Can I move everything? Check.

Is anything numb? No.

Can I do a straight leg raise without more pain? Yes.

This confirmed that I didn’t have any spinal cord injury and probably didn’t have a herniated disk. The most likely diagnosis was a spinal compression fracture, which turned out to be exactly what happened.

Off to the emergency room

My husband insisted on driving immediately to the emergency room, which gave me a little time to reflect.

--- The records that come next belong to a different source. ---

(** ** What becomes of a user *)

(** Two rows of a user that differ in nothing that email verification reads. *)
Record user_alike (u u' : User) : Prop := {
  ua_id : u_user_id u' = u_user_id u;
  ua_name : u_username u' = u_username u;
  ua_verified : u_email_verified u' = u_email_verified u;
  ua_token : u_email_verify_token_hash u' = u_email_verify_token_hash u;
  ua_expires : u_email_verify_expires u' = u_email_verify_expires u
}.
Definition has_verify_hash (h : string) (u : User) : bool :=
  bool_decide (u_email_verify_token_hash u = Some h).
Inductive users_change (op : store_op) (d : list (string * User)) : list (string * User) -> Prop :=
  | uc_same : users_change op d d
  | uc_new k u : dget k d = None -> u_email_verify_token_hash u = None -> users_change op d (dset k u d)
  | uc_edit k u u' : dget k d = Some u -> user_alike u u' -> users_change op d (dset k u' d)
  | uc_issue k h x u : op = OpSetEmailVerifyToken k h x -> dget k d = Some u ->
      users_change op d (dset k (set_u_email_verify_expires (Some x)
                                   (set_u_email_verify_token_hash (Some h) u)) d)
  | uc_confirm now h k u : op = OpVerifyEmailToken now h -> dfind (has_verify_hash h) d = Some (k, u) ->
      token_expired now (u_email_verify_expires u) = false ->
      users_change op d (dset k (set_u_email_verify_expires None (set_u_email_verify_token_hash None
                                   (set_u_email_verified true u))) d).

Section users.
Context `{HashLib, Argon2Lib}.

Lemma dmem_false {V} k (d : list (string * V)) : dmem k d = false -> dget k d = None.
Proof. unfold dmem. by destruct (dget k d). Qed.

Lemma exec_users op s : store_wf s -> users_change op (users s) (users (exec op s)).
Proof.
  intros Hwf. destruct op; exec_run; try apply uc_same.
  - apply uc_new; [by apply dmem_false|done].
  - by eapply uc_edit.
  - by eapply uc_issue.
  - by eapply uc_confirm.
  - by eapply uc_edit.
  - match goal with E : dfind _ _ = Some _ |- _ => apply (dfind_dget _ _ _ _ (wf_users s Hwf)) in E as [E _] end.
    by eapply uc_edit.
Qed.
End users.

By coincidence, September is “Pain Awareness Month”, and I had been wanting to write a piece in support of the American Chronic Pain Association and the American Society of Anesthesiologists‘ recognition of pain as an endemic problem. Chronic pain ruins lives, and inappropriate treatment of pain with narcotics too often leads to addiction, overdose, and death.

But what to write?? I treat acute pain in my daily work as a physician anesthesiologist looking after patients in the immediate recovery timeframe, right after surgery. Sometimes I take Aleve for a headache, but that’s about it. Now, of course, it seemed much likelier that I would have a story to tell.

Luckily for me, the Cedars-Sinai Medical Center emergency room was relatively quiet at 6 a.m. The staff whisked me off to X-ray, and the technician quickly took supine and lateral films. He said, kindly, “Ma’am, I’m not a doctor, but it looks to me like you have a compression fracture.” He printed out the films for me to see, and of course he was right. A nurse gave me some morphine, which eased the pain considerably, and then it was time to consider next steps.

Conservative treatment or intervention?

My fracture was at the level of the 12th thoracic vertebra or “T12”, the commonest site for compression fractures. This is hardly a rare problem. One in four American women will have a vertebral compression fracture during her lifetime, and men can suffer them too. The most common cause is osteoporosis, a condition in which bone loss over time results in weak, brittle bones.

The emergency room physician ordered a CT scan to see the extent of the fracture in more precise detail, and to see whether or not any bone fragments were endangering the spinal cord. Then he called a neurosurgeon, Dr. Khawar Siddique, to see me.

The neurosurgeon outlined treatment options. Basically, there were three:

Conservative treatment: a back brace, pain medications, and 6-8 weeks of rest, with gradual mobilization;

Surgery: thoracic fusion;

Kyphoplasty: a less invasive procedure to stabilize the fractured vertebra.